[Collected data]
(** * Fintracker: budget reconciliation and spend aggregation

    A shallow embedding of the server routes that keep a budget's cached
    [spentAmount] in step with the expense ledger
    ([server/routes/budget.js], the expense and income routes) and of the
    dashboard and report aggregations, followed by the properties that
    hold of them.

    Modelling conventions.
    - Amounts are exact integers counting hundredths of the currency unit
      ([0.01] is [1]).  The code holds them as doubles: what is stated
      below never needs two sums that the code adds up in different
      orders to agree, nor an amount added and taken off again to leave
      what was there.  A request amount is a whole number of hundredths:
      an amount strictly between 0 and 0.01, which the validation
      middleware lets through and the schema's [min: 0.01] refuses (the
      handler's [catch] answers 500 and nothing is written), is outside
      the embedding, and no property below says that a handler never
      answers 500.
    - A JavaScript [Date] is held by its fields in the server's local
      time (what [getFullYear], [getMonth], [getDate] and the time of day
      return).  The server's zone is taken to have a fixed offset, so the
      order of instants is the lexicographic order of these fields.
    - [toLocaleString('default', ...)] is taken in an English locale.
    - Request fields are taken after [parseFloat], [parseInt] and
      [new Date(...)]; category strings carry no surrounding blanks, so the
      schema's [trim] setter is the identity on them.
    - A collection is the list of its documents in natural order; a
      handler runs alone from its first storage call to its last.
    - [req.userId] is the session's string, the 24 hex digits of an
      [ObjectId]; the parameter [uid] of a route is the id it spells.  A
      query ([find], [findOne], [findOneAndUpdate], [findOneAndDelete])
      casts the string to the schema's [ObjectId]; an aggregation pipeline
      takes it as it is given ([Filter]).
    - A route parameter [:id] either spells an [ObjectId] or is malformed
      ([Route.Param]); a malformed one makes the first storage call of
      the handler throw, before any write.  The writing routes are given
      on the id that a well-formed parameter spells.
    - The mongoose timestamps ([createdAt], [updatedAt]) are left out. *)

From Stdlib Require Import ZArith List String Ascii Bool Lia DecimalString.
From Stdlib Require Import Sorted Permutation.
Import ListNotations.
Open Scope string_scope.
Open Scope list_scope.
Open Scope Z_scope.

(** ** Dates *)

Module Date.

> _Task requirements_: Reproduce each entry above exactly, keeping every word.

> _Answer for this exercise_:
(** * Fintracker: budget reconciliation and spend aggregation

    A shallow embedding of the server routes that keep a budget's cached
    [spentAmount] in step with the expense ledger
    ([server/routes/budget.js], the expense and income routes) and of the
    dashboard and report aggregations, followed by the properties that
    hold of them.

    Modelling conventions.
    - Amounts are exact integers counting hundredths of the currency unit
      ([0.01] is [1]).  The code holds them as doubles: what is stated
      below never needs two sums that the code adds up in different
      orders to agree, nor an amount added and taken off again to leave
      what was there.  A request amount is a whole number of hundredths:
      an amount strictly between 0 and 0.01, which the validation
      middleware lets through and the schema's [min: 0.01] refuses (the
      handler's [catch] answers 500 and nothing is written), is outside
      the embedding, and no property below says that a handler never
      answers 500.
    - A JavaScript [Date] is held by its fields in the server's local
      time (what [getFullYear], [getMonth], [getDate] and the time of day
      return).  The server's zone is taken to have a fixed offset, so the
      order of instants is the lexicographic order of these fields.
    - [toLocaleString('default', ...)] is taken in an English locale.
    - Request fields are taken after [parseFloat], [parseInt] and
      [new Date(...)]; category strings carry no surrounding blanks, so the
      schema's [trim] setter is the identity on them.
    - A collection is the list of its documents in natural order; a
      handler runs alone from its first storage call to its last.
    - [req.userId] is the session's string, the 24 hex digits of an
      [ObjectId]; the parameter [uid] of a route is the id it spells.  A
      query ([find], [findOne], [findOneAndUpdate], [findOneAndDelete])
      casts the string to the schema's [ObjectId]; an aggregation pipeline
      takes it as it is given ([Filter]).
    - A route parameter [:id] either spells an [ObjectId] or is malformed
      ([Route.Param]); a malformed one makes the first storage call of
      the handler throw, before any write.  The writing routes are given
      on the id that a well-formed parameter spells.
    - The mongoose timestamps ([createdAt], [updatedAt]) are left out. *)

From Stdlib Require Import ZArith List String Ascii Bool Lia DecimalString.
From Stdlib Require Import Sorted Permutation.
Import ListNotations.
Open Scope string_scope.
Open Scope list_scope.
Open Scope Z_scope.

(** ** Dates *)

Module Date.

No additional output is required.